[Dataset entries]
________________________________________
(* ===== verification/CallFacts.v ===== *)
(** * The end of calls: the acknowledgment and the abort

    A call that ends is unregistered, its status handler is told, and it is
    freed.  Aborting the calls of an object ends exactly these calls. *)
From S2P Require Import Prelude Mem Cstring Buffer Desc Field Struct Hash BusApi World Bus Object Call Teardown.

(** Only calls, the bus and the address counter change. *)
Record calls_only (w w' : world) : Prop := {
  co_objs : w_objs w' = w_objs w;
  co_evts : w_evts w' = w_evts w;
  co_bevs : w_bevs w' = w_bevs w;
  co_provs : w_provs w' = w_provs w;
  co_notes : w_notes w' = w_notes w
}.

#[export] Instance calls_only_preorder : PreOrder calls_only.
Proof.
  split; [by intros w; split|]. intros w1 w2 w3 [A1 A2 A3 A4 A5] [B1 B2 B3 B4 B5].
  split; by etransitivity.
Qed.

#[local] Hint Extern 1 (wkeeps _ (w_modify _)) => apply wkeeps_modify; done : wkeeps.

Section Frames.
Context {AL : Allocator}.

Lemma register_call_frame rands p : wkeeps calls_only (obus_bus_register_call rands p).
Proof.
  unfold obus_bus_register_call, get_call, w_lookup, get_bus, put_call, put_bus, list_link. wkeeps.
Qed.

Lemma unregister_call_frame p : wkeeps calls_only (obus_bus_unregister_call p).
Proof.
  unfold obus_bus_unregister_call, get_call, w_lookup, get_bus, put_bus, list_unlink. wkeeps.
Qed.

(** ** The life of a call *)

Lemma registry_later w m m' : registry_wf w m -> (m_count m <= m_count m')%nat -> registry_wf w m'.
Proof.
  intros [RO RC RP RL] Hm.
  constructor; [by eapply objects_wf_frame|by eapply calls_wf_frame|by eapply provs_wf_frame|done].
Qed.

(** A fresh call does not disturb the registries. *)
Lemma registry_fresh_call w m p c m' :
  registry_wf w m -> w_calls w !! p = None -> (m_count m <= m_count m')%nat ->
  registry_wf (set_calls (set_next_addr w (Pos.succ (w_next w))) (<[p := c]> (w_calls w))) m'.
Proof.
  intros [RO RC RP RL] Hp Hm.
  constructor; [by eapply objects_wf_frame| |by eapply provs_wf_frame|done].
  destruct RC as [H1 H2 H3 H4]. constructor; cbn; [by eapply plain_wf_later|done|..].
  - intros hdl q Hq. destruct (H3 hdl q Hq) as (Hn & Hin & cq & Hcq & Hh). split_and!; [done..|].
    exists cq. split; [|done]. rewrite lookup_insert_ne; [done|]. intros <-. congruence.
  - intros q Hq. destruct (H4 q Hq) as (cq & Hcq & Hr). exists cq. split; [|done].
    rewrite lookup_insert_ne; [done|]. intros <-. congruence.
Qed.

(** A registered call may drop its arguments. *)
Lemma registry_set_args w m p c st m' :
  registry_wf w m -> w_calls w !! p = Some c -> (m_count m <= m_count m')%nat ->
  registry_wf (set_calls w (<[p := cl_with_args c st]> (w_calls w))) m'.
Proof.
  intros [RO RC RP RL] Hp Hm.
  constructor; [by eapply objects_wf_frame| |by eapply provs_wf_frame|done].
  destruct RC as [H1 H2 H3 H4]. constructor; cbn; [by eapply plain_wf_later|done|..].
  - intros hdl q Hq. destruct (H3 hdl q Hq) as (Hn & Hin & cq & Hcq & Hh). split_and!; [done..|].
    destruct (decide (q = p)) as [->|Hne]; [|exists cq; by rewrite lookup_insert_ne].
    rewrite lookup_insert_eq. eexists. split; [done|]. by simplify_eq.
  - intros q Hq. destruct (H4 q Hq) as (cq & Hcq & Hr).
    destruct (decide (q = p)) as [->|Hne]; [|exists cq; by rewrite lookup_insert_ne].
    rewrite lookup_insert_eq. eexists. split; [done|]. by simplify_eq.
Qed.

(** A call that is not registered may be freed, or changed. *)
Lemma registry_call_alter w m p f m' :
  registry_wf w m -> p ∉ b_calls (w_bus w) -> (m_count m <= m_count m')%nat ->
  (forall q, q <> p -> f !! q = w_calls w !! q) -> registry_wf (set_calls w f) m'.
Proof.
  intros [RO RC RP RL] Hp Hm Hf.
  constructor; [by eapply objects_wf_frame| |by eapply provs_wf_frame|done].
  destruct RC as [H1 H2 H3 H4]. constructor; cbn; [by eapply plain_wf_later|done|..].
  - intros hdl q Hq. destruct (H3 hdl q Hq) as (Hn & Hin & cq & Hcq & Hh). split_and!; [done..|].
    exists cq. split; [|done]. rewrite Hf; [done|]. by intros ->.
  - intros q Hq. destruct (H4 q Hq) as (cq & Hcq & Hr). exists cq. split; [|done].
    rewrite Hf; [done|]. by intros ->.
Qed.
End Frames.

Section Finish.
Context {AL : Allocator}.

(** A registered call without arguments is unregistered, notified and freed. *)
Definition call_finished (p : positive) (c : obus_call) (status : obus_call_status) (w w' : world) : Prop :=
  reg (b_calls_hash (w_bus w')) = delete (cl_handle c) (reg (b_calls_hash (w_bus w))) /\
  b_calls (w_bus w') = filter (fun q => q <> p) (b_calls (w_bus w)) /\
  w_calls w' = delete p (w_calls w) /\
  w_notes w' = w_notes w ++ (if cl_cb c =? 0 then [] else [(cl_obj c, cl_handle c, status)]) /\
  w_objs w' = w_objs w.

Lemma wp_call_destroy p c (Q : Z -> world -> mem -> Prop) w m :
  w_calls w !! p = Some c -> cl_args c = None ->
  Q 0 (set_calls w (delete p (w_calls w))) m -> wpw (obus_call_destroy p) Q w m.
Proof.
  intros Hc Ha HQ. unfold obus_call_destroy. apply wpw_bind. eapply wpw_lookup; [exact Hc|]. rewrite Ha.
  apply wpw_bind. replace (match cl_args_desc c with Some _ => mret () | None => mret () end) with (mret () : W unit)
    by by destruct (cl_args_desc c).
  by apply wpw_ret, wpw_bind, wpw_modify, wpw_ret.
Qed.

(** The three steps that end a call: the acknowledgment and the abort. *)
Lemma wp_finish_call p c status w m :
  registry_wf w m -> w_calls w !! p = Some c -> p ∈ b_calls (w_bus w) -> cl_args c = None ->
  wpw (_ ← obus_bus_unregister_call p; obus_call_ack_notify p status;; _ ← obus_call_destroy p; mret tt)
      (fun _ w' m' => registry_wf w' m' /\ call_finished p c status w w') w m.
Proof.
  intros R Hc Hp Ha. apply wpw_bind.
  eapply wpw_mono; [apply wpw_keeps; [apply unregister_call_frame|by apply (wp_unregister_call p c); [done|done|left]]|].
  intros ret w1 m1 ((R1 & E1 & Hr & _ & Hw) & [F1 F2 F3 F4 F5]). specialize (Hr Hp). destruct (Hw Hr) as (h' & Hreg & Hbus).
  assert (p ∉ b_calls (w_bus w1)) as Hp1.
  { rewrite Hbus. cbn. intros [Hn _]%list_elem_of_filter. done. }
  unfold obus_call_ack_notify. apply wpw_bind, wpw_bind. eapply wpw_lookup; [by rewrite E1|].
  set (w2 := if cl_cb c =? 0 then w1 else add_note w1 (cl_obj c, cl_handle c, status)).
  assert (w_calls w2 = w_calls w /\ w_bus w2 = w_bus w1 /\ w_objs w2 = w_objs w /\
    w_notes w2 = w_notes w ++ (if cl_cb c =? 0 then [] else [(cl_obj c, cl_handle c, status)])) as (G1 & G2 & G3 & G4).
  { unfold w2. destruct (cl_cb c =? 0); cbn; rewrite ?F5, ?app_nil_r; done. }
  assert (wpw (_ ← obus_call_destroy p; mret tt)
    (fun _ w' m' => registry_wf w' m' /\ call_finished p c status w w') w2 m1) as Hend.
  { apply wpw_bind. eapply wp_call_destroy; [by rewrite G1|done|]. apply wpw_ret. split.
    - apply (registry_call_alter w2 m1 p); [|by rewrite G2|lia|].
      + unfold w2. destruct (cl_cb c =? 0); [done|]. destruct R1.
        constructor; [by eapply objects_wf_frame|by eapply calls_wf_frame|by eapply provs_wf_frame|done].
      + intros q Hq. by rewrite lookup_delete_ne.
    - unfold call_finished. cbn. rewrite G1, G2, G3, G4, Hbus. done. }
  unfold w2 in Hend. destruct (cl_cb c =? 0); [by apply wpw_ret|by apply wpw_modify].
Qed.


(** ** Aborting calls *)

(** Is the call aborted when object [obj] goes, every call when it is [None]? *)
Definition targeted (obj : option positive) (w : world) (p : positive) : bool :=
  match w_calls w !! p, obj with
  | None, _ => false
  | Some _, None => true
  | Some c, Some obj => bool_decide (cl_obj c = obj)
  end.

(** What the status handler of a call is told. *)
Definition abort_note (w : world) (p : positive) : list (positive * Z * obus_call_status) :=
  match w_calls w !! p with
  | Some c => if cl_cb c =? 0 then [] else [(cl_obj c, cl_handle c, OBUS_CALL_ABORTED)]
  | None => []
  end.

(** The calls of [l] that are targeted are gone. *)
Record aborted (obj : option positive) (l : list positive) (w w' : world) : Prop := {
  ab_calls : b_calls (w_bus w') = filter (fun q => ~ (q ∈ l /\ targeted obj w q = true)) (b_calls (w_bus w));
  ab_store : forall q, w_calls w' !! q = if decide (q ∈ l /\ targeted obj w q = true) then None else w_calls w !! q;
  ab_notes : w_notes w' = w_notes w ++ flat_map (abort_note w) (filter (fun q => targeted obj w q = true) l);
  ab_objs : w_objs w' = w_objs w
}.

Lemma aborted_nil obj w : aborted obj [] w w.
Proof.
  constructor; [|intros q|by rewrite app_nil_r|done].
  - symmetry. apply filter_all. intros q _ [H _]. by apply not_elem_of_nil in H.
  - rewrite decide_False; [done|]. intros [H _]. by apply not_elem_of_nil in H.
Qed.

Lemma aborted_skip obj l p w w' :
  aborted obj l w w' -> targeted obj w p = false -> aborted obj (l ++ [p]) w w'.
Proof.
  intros [A1 A2 A3 A4] Ht.
  assert (forall q, q ∈ l ++ [p] /\ targeted obj w q = true <-> q ∈ l /\ targeted obj w q = true) as Hq.
  { intros q. rewrite elem_of_app, list_elem_of_singleton. split; [|tauto]. intros [[?| ->] ?]; [done|congruence]. }
  constructor; [rewrite A1| | |done].
  - apply filter_ext_in. intros q _. by rewrite Hq.
  - intros q. rewrite A2. by apply decide_ext.
  - rewrite A3, filter_app, filter_cons_False by congruence. by rewrite app_nil_r.
Qed.

Lemma aborted_step obj l p c w w1 w' :
  aborted obj l w w1 -> targeted obj w p = true -> w_calls w !! p = Some c ->
  call_finished p c OBUS_CALL_ABORTED w1 w' -> aborted obj (l ++ [p]) w w'.
Proof.
  intros [A1 A2 A3 A4] Ht Hc (_ & F2 & F3 & F4 & F5).
  constructor; [rewrite F2, A1|intros q; rewrite F3|rewrite F4, A3|by rewrite F5].
  - rewrite list_filter_filter. apply filter_ext_in. intros q _. rewrite elem_of_app, list_elem_of_singleton.
    split; [|intros Hn; split; [intros ->; tauto|tauto]]. intros [Hn Hl] [[?| ->] ?]; tauto.
  - destruct (decide (q = p)) as [->|Hn].
    + rewrite lookup_delete_eq, decide_True; [done|]. split; [|done]. apply elem_of_app. right. by left.
    + rewrite lookup_delete_ne, A2 by done. apply decide_ext. rewrite elem_of_app, list_elem_of_singleton. naive_solver.
  - rewrite filter_app, filter_cons_True, filter_nil by done. rewrite flat_map_app. cbn.
    unfold abort_note at 3. rewrite Hc, app_nil_r, <- app_assoc. done.
Qed.

(** C11: aborting the calls of an object (all calls when none is given) is
    defined whatever calls there are, and ends exactly the registered calls of
    that object: they leave the list and the table of the bus and are freed, their
    status handlers are told, in the order of the calls, that they were aborted;
    the other calls stay, the objects too, and the registries stay well formed. *)
Theorem abort_ends_calls obj w m :
  registry_wf w m -> (forall p c, p ∈ b_calls (w_bus w) -> w_calls w !! p = Some c -> cl_args c = None) ->
  wpw (obus_bus_abort_call obj)
      (fun _ w' m' => registry_wf w' m' /\
         b_calls (w_bus w') = filter (fun q => targeted obj w q = false) (b_calls (w_bus w)) /\
         (forall q, w_calls w' !! q =
            if decide (q ∈ b_calls (w_bus w) /\ targeted obj w q = true) then None else w_calls w !! q) /\
         w_notes w' = w_notes w ++ flat_map (abort_note w) (filter (fun q => targeted obj w q = true) (b_calls (w_bus w))) /\
         w_objs w' = w_objs w) w m.
Proof.
  intros R Hargs. unfold obus_bus_abort_call, get_bus. apply wpw_bind, wpw_gets.
  pose proof (cw_nodup _ _ (rw_calls _ _ R)) as HN.
  eapply wpw_mono.
  - apply (wpw_fold (fun l (_ : unit) w' m' => registry_wf w' m' /\ aborted obj l w w') _ _ []).
    + split; [done|apply aborted_nil].
    + intros pre p post [] w1 m1 Heq [R1 A]. cbn in Heq. rewrite Heq in HN.
      assert (p ∈ b_calls (w_bus w)) as Hp by (rewrite Heq; apply elem_of_app; right; by left).
      assert (p ∉ pre) as Hpre.
      { apply NoDup_app in HN as (_ & H & _). intros Hin. apply (H _ Hin). by left. }
      destruct (cw_list _ _ (rw_calls _ _ R) p Hp) as (c & Hc & _).
      assert (w_calls w1 !! p = Some c) as Hc1 by (rewrite (ab_store _ _ _ _ A), decide_False; [done|tauto]).
      assert (p ∈ b_calls (w_bus w1)) as Hp1.
      { rewrite (ab_calls _ _ _ _ A). apply list_elem_of_filter. split; [tauto|done]. }
      apply wpw_bind. eapply wpw_lookup; [exact Hc1|].
      assert (targeted obj w p = true -> wpw (abort_call p) (fun _ w' m' => registry_wf w' m' /\ aborted obj (pre ++ [p]) w w') w1 m1) as Hab.
      { intros Ht. eapply wpw_mono; [apply (wp_finish_call p c OBUS_CALL_ABORTED); [done..|by eapply Hargs]|].
        intros [] w' m' [R' HF]. split; [done|]. by eapply aborted_step. }
      unfold targeted in Hab. rewrite Hc in Hab. destruct obj as [obj|]; [|by apply Hab].
      case_decide as Hd; [by apply Hab, bool_decide_eq_true|]. apply wpw_ret. split; [done|].
      apply aborted_skip; [done|]. unfold targeted. rewrite Hc. by apply bool_decide_eq_false.
  - intros [] w' m' [R' [A1 A2 A3 A4]]. cbn [app] in *. split_and!; [done| |done..].
    rewrite A1. apply filter_ext_in. intros q Hq. rewrite not_and_l. destruct (targeted obj w q); naive_solver.
Qed.
End Finish.

Section Witnesses.
#[local] Existing Instance ample_alloc.

(** Two calls: 1 on object 1 under handle 9, 2 on object 3 under handle 4. *)
Definition wit_call (obj : positive) (handle : Z) : obus_call :=
  Call wit_method obj handle None OBUS_CALL_INVALID None None 5.
Definition wit_e1 : obus_hash_entry positive := Entry 0 false 1%positive 9.
Definition wit_e2 : obus_hash_entry positive := Entry 1 false 2%positive 4.
Definition wit_calls : obus_hash positive := Hash [[wit_e2; wit_e1]] 1 [wit_e1; wit_e2].
Definition wit_call_world : world :=
  World (Bus (BusApi wit_bus wit_none wit_none wit_none wit_none) wit_calls [1%positive; 2%positive] wit_none []
           wit_none [])
    ∅ ∅ {[1%positive := wit_call 1 9; 2%positive := wit_call 3 4]} ∅ ∅ 3 [].
Definition wit_call_mem : mem := Mem ∅ 1 2.

Lemma wit_calls_wf : plain_wf wit_calls wit_call_mem.
Proof.
  split; [|by repeat constructor].
  constructor; cbn; [lia|done| |apply Permutation_swap| | |].
  - intros [|i] chain e Hi He; cbn in Hi; [|done]. by rewrite Z.mod_1_r.
  - repeat constructor; set_solver.
  - repeat constructor; set_solver.
  - repeat constructor.
Qed.

Lemma wit_call_world_wf : registry_wf wit_call_world wit_call_mem.
Proof.
  assert (reg wit_calls = {[9 := 1%positive; 4 := 2%positive]}) as Hreg by (vm_compute; reflexivity).
  constructor.
  - constructor; [apply wit_none_wf|]. done.
  - constructor; cbn [b_calls_hash b_calls w_bus w_calls wit_call_world]; [exact wit_calls_wf|repeat constructor; set_solver|..].
    + intros hdl p. rewrite Hreg. intros [[<- <-]|[_ [<- <-]%lookup_singleton_Some]]%lookup_insert_Some;
        (split; [done|]; split; [set_solver|]; by eexists).
    + intros p. rewrite Hreg. intros [->|[->|H]%elem_of_cons]%elem_of_cons; [by eexists..|by apply not_elem_of_nil in H].
  - constructor; [apply wit_none_wf|constructor|done|]. intros p Hp. by apply not_elem_of_nil in Hp.
  - split; [constructor|]. intros p Hp. by apply not_elem_of_nil in Hp.
Qed.

Lemma wit_calls_detached p c :
  w_calls wit_call_world !! p = Some c -> cl_args c = None.
Proof. unfold wit_call_world. cbn [w_calls]. by intros [[_ <-]|[_ [_ <-]%lookup_singleton_Some]]%lookup_insert_Some. Qed.

Lemma abort_ends_calls_witness :
  wpw (obus_bus_abort_call (Some 1%positive))
      (fun _ w' _ => b_calls (w_bus w') = [2%positive] /\ w_notes w' = [(1%positive, 9, OBUS_CALL_ABORTED)])
      wit_call_world wit_call_mem.
Proof.
  eapply wpw_mono; [apply (abort_ends_calls (Some 1%positive) wit_call_world wit_call_mem)|].
  - exact wit_call_world_wf.
  - intros p c _. apply wit_calls_detached.
  - intros [] w' m' (_ & -> & _ & -> & _). split; reflexivity.
Defined.
End Witnesses.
________________________________________
Exercise description: Copy every line from the data that includes the string "left".

Response to the task:
  eapply wpw_mono; [apply wpw_keeps; [apply unregister_call_frame|by apply (wp_unregister_call p c); [done|done|left]]|].
    + rewrite lookup_delete_eq, decide_True; [done|]. split; [|done]. apply elem_of_app. right. by left.
      assert (p ∈ b_calls (w_bus w)) as Hp by (rewrite Heq; apply elem_of_app; right; by left).
      { apply NoDup_app in HN as (_ & H & _). intros Hin. apply (H _ Hin). by left. }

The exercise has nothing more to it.